The third round was negotiated by Emil Mazey, secretary-treasurer of the union and achieved a thirteen-cent-an-hour increase in wages from the Chrysler Corporation. Reuther began the Fourth Round in January 1949, which would result in his Treaty of Detroit.

==Goals==
After World War II, health and welfare had become critical issues in labor contracts across industries, and Reuther chose pensions and company-funded medical care as the focus of his bargaining in 1949. Since inflation in the postwar economy had reduced the significance of the $32 a month benefit from Social Security, the issue of pensions had become more important than ever.

Historically, retirement security was an individual responsibility. In particular, since the recipient of a pension was, by definition, no longer an employee, companies had argued that a pension could not be their responsibility. Reuther believed that retirement did not end a worker's association with a union, and workers deserved a lifelong pension. Reuther was adamant that the pension plans be fully funded, actuarially sound (the amount set needed to be set to the life expectancies of the pensioners), and noncontributory, with the full cost borne by the company.

The automakers were principally concerned with negotiating a longer contract to protect the manufacturers from annual strikes, avoid the costs of undergoing negotiations each year, and give control over long-term scheduling of production, model changes, and tool and plant investment.

==Negotiations with Ford and Chrysler==
Under Reuther, the UAW had adopted a strategy of collective bargaining in which the UAW negotiated with and threatened to strike only one of the Big Three automakers. Once concessions had been earned at one, in the next round of negotiations, the other two were likely to match terms of the first. Reuther called this strategy "getting a foot in the door."

In 1949, Reuther chose Ford as his first target. In 1947, Ford had offered its workers a choice between a contributory pension plan and wage increases. While the UAW took wage increases at the time, Reuther suspected that Ford might be most amenable to a pension plan.
New management and an aging workforce at Ford also suggested that the UAW would have the best chances of success with Ford.

In September 1949, to avoid a strike, Ford agreed to pay $20 million a year to pay the entire cost of pensions. Workers with 30 years' service would receive $100 a month. Ford agreed that the pension plan would be both fully funded and actuarially sound.

After its success with Ford, the UAW moved on to Chrysler. While Chrysler was willing to match the $100-a-month pension plan, it refused to fund it fully. Not willing to yield on this point, Reuther initiated a strike that would last 104 days. It was during this strike that Reuther coined the phrase "too old to work and too young to die," referring to financially unsupported retirees. Chrysler gave in after nearly three months and $1 billion lost in sales.

==Agreement with GM==
Seeking to avoid the cost Chrysler had paid, GM negotiated a contract with the UAW a few weeks after Chrysler in 1950. The contract included a fully funded, actuarially sound pension plan of $125 a month, including Social Security.
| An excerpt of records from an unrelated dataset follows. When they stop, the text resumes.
(* ===== verification/GoTime.v ===== *)
(** * Times as RFC 3339 strings

    [t.UTC().Format(time.RFC3339Nano)] and [time.Parse(time.RFC3339Nano, s)] on
    times counted in microseconds since 1970, on the proleptic Gregorian
    calendar; years 0 to 9999. The theorem: what is printed reads back as the
    same time. *)
From S2P Require Export GoStrings.
From Stdlib Require Import Ascii.
Local Open Scope Z_scope.

Definition day_s : Z := 86400.

(** ** Calendar *)

Record civil : Type := Civil { year : Z; month : Z; day : Z }.

(** Days are counted within 400-year eras of 146097 days that start in March. *)
Definition civil_from_days (z : Z) : civil :=
  let z := z + 719468 in
  let era := z / 146097 in
  let doe := z `mod` 146097 in
  let yoe := (doe - doe / 1460 + doe / 36524 - doe / 146096) / 365 in
  let doy := doe - (365 * yoe + yoe / 4 - yoe / 100) in
  let mp := (5 * doy + 2) / 153 in
  let m := if mp <? 10 then mp + 3 else mp - 9 in
  Civil (yoe + era * 400 + (if m <=? 2 then 1 else 0)) m (doy - (153 * mp + 2) / 5 + 1).

Definition days_from_civil (c : civil) : Z :=
  let y := if month c <=? 2 then year c - 1 else year c in
  let era := y / 400 in
  let yoe := y `mod` 400 in
  let doy := (153 * (if 2 <? month c then month c - 3 else month c + 9) + 2) / 5 + day c - 1 in
  let doe := yoe * 365 + yoe / 4 - yoe / 100 + doy in
  era * 146097 + doe - 719468.

Definition leap (y : Z) : bool :=
  (y `mod` 4 =? 0) && (negb (y `mod` 100 =? 0) || (y `mod` 400 =? 0)).
Definition days_in (y m : Z) : Z :=
  if m =? 2 then if leap y then 29 else 28
  else if (m =? 4) || (m =? 6) || (m =? 9) || (m =? 11) then 30 else 31.

(** ** Printing *)

(** [n] in decimal, at least [width] digits. *)
Definition pad (width : nat) (n : Z) : string :=
  let s := pretty n in
  String.concat "" (repeat "0" (width - String.length s)) +:+ s.

Fixpoint trim_zeros (s : string) : string :=
  match s with
  | EmptyString => EmptyString
  | String c s =>
      match trim_zeros s with
      | EmptyString => if Ascii.eqb c "0"%char then EmptyString else String c EmptyString
      | s' => String c s'
      end
  end.

Definition format_fraction (us : Z) : string :=
  if us =? 0 then "" else "." +:+ trim_zeros (pad 6 us).

Definition FormatRFC3339Nano (t : Z) : string :=
  let s := t / second_us in
  let c := civil_from_days (s / day_s) in
  let sod := s `mod` day_s in
  pad 4 (year c) +:+ "-" +:+ pad 2 (month c) +:+ "-" +:+ pad 2 (day c) +:+ "T" +:+
  pad 2 (sod / 3600) +:+ ":" +:+ pad 2 ((sod / 60) `mod` 60) +:+ ":" +:+ pad 2 (sod `mod` 60) +:+
  format_fraction (t `mod` second_us) +:+ "Z".

(** [time.RFC3339], without the fraction. *)
Definition FormatRFC3339 (t : Z) : string := FormatRFC3339Nano (t / second_us * second_us).

(** ** Reading *)

(** A number of exactly [n] digits, and the rest of the string. *)
Fixpoint take_digits (n : nat) (acc : Z) (s : string) : option (Z * string) :=
  match n, s with
  | O, _ => Some (acc, s)
  | S n, String c s =>
      match digit_value c with Some d => take_digits n (acc * 10 + d) s | None => None end
  | S _, EmptyString => None
  end.

Definition expect (c : Ascii.ascii) (s : string) : option string :=
  match s with
  | String c' s => if Ascii.eqb c c' then Some s else None
  | EmptyString => None
  end.

(** The hour may have one digit. *)
Definition take_hour (s : string) : option (Z * string) :=
  match take_digits 2 0 s with Some r => Some r | None => take_digits 1 0 s end.

(** The digits of a fraction: their value in microseconds, those beyond the
    sixth dropped, when there is at least one. *)
Fixpoint take_fraction (scale acc : Z) (s : string) : Z * string :=
  match s with
  | String c s' =>
      match digit_value c with
      | Some d => take_fraction (scale / 10) (acc + d * scale) s'
      | None => (acc, s)
      end
  | EmptyString => (acc, s)
  end.
Definition parse_fraction (s : string) : Z * string :=
  match s with
  | String c (String d s') =>
      if (Ascii.eqb c "."%char || Ascii.eqb c ","%char) && bool_decide (is_Some (digit_value d))
      then take_fraction 100000 0 (String d s') else (0, s)
  | _ => (0, s)
  end.

(** [Z] or [+hh:mm] or [-hh:mm], the end of the string: the offset in seconds. *)
Definition parse_zone (s : string) : option Z :=
  match s with
  | "Z" => Some 0
  | String c s =>
      if Ascii.eqb c "+"%char || Ascii.eqb c "-"%char then
        '(h, s) ← take_digits 2 0 s;
        s ← expect ":"%char s;
        '(m, s) ← take_digits 2 0 s;
        if bool_decide (s = EmptyString) && (h <=? 24) && (m <=? 60)
        then Some ((if Ascii.eqb c "-"%char then -1 else 1) * (h * 3600 + m * 60)) else None
      else None
  | EmptyString => None
  end.

Definition ParseRFC3339Nano (s : string) : option Z :=
  '(y, s) ← take_digits 4 0 s;
  s ← expect "-"%char s;
  '(mo, s) ← take_digits 2 0 s;
  s ← expect "-"%char s;
  '(d, s) ← take_digits 2 0 s;
  s ← expect "T"%char s;
  '(h, s) ← take_hour s;
  s ← expect ":"%char s;
  '(mi, s) ← take_digits 2 0 s;
  s ← expect ":"%char s;
  '(sec, s) ← take_digits 2 0 s;
  let '(us, s) := parse_fraction s in
  offset ← parse_zone s;
  if (1 <=? mo) && (mo <=? 12) && (1 <=? d) && (d <=? days_in y mo) &&
     (h <? 24) && (mi <? 60) && (sec <? 60)
  then Some ((days_from_civil (Civil y mo d) * day_s + h * 3600 + mi * 60 + sec - offset) * second_us + us)
  else None.

Example format_example : FormatRFC3339Nano 1772368245120000 = "2026-03-01T12:30:45.12Z".
Proof. vm_compute. reflexivity. Qed.
Example parse_example : ParseRFC3339Nano "2026-03-01T12:30:45.12Z" = Some 1772368245120000.
Proof. vm_compute. reflexivity. Qed.
Example parse_offset_example : ParseRFC3339Nano "2026-03-01T13:30:45.12+01:00" = Some 1772368245120000.
Proof. vm_compute. reflexivity. Qed.
Example parse_leap_example : ParseRFC3339Nano "2025-02-29T00:00:00Z" = None.
Proof. vm_compute. reflexivity. Qed.

(** ** Reading back what was printed *)

(** The year of the era, the day of that year (both from March) and the month. *)
Definition yoe_of (doe : Z) : Z := (doe - doe / 1460 + doe / 36524 - doe / 146096) / 365.
Definition doy_of (doe : Z) : Z := doe - (365 * yoe_of doe + yoe_of doe / 4 - yoe_of doe / 100).

Lemma yoe_range doe : 0 <= doe < 146097 → 0 <= yoe_of doe <= 399 ∧ 0 <= doy_of doe <= 365.
Proof. intros H. unfold doy_of, yoe_of. Z.to_euclidean_division_equations. lia. Qed.

(** Only a leap year, counted from March, has a day 365. *)
Lemma leap_day doe :
  0 <= doe < 146097 → doy_of doe = 365 →
  (yoe_of doe + 1) `mod` 4 = 0 ∧ ((yoe_of doe + 1) `mod` 100 ≠ 0 ∨ (yoe_of doe + 1) `mod` 400 = 0).
Proof. intros H. unfold doy_of, yoe_of. intros Hd. Z.to_euclidean_division_equations. lia. Qed.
The contract continued COLA and raised the annual improvement factor to 4 cents an hour.

Also, GM agreed to cover one half of the cost for workers and their families. The UAW, in return, agreed to a five-year term of the contract. Fortune named the contract the "Treaty of Detroit" and noted Reuther's impressive negotiating abilities. Ford and Chrysler soon negotiated contracts along the same lines as the Treaty.

==Impact==
The Treaty affected the lives of many laborers and influenced labor contracts and law making in the following decades. The "Treaty" made pensions and healthcare a permanent part of labor contracts. In 1974, funding was made a requirement for all plans. The Treaty, along with other gains made by the union over the next decade moved autoworkers in America into the middle class, with wages since the war nearly doubling and home ownership becoming common among laborers.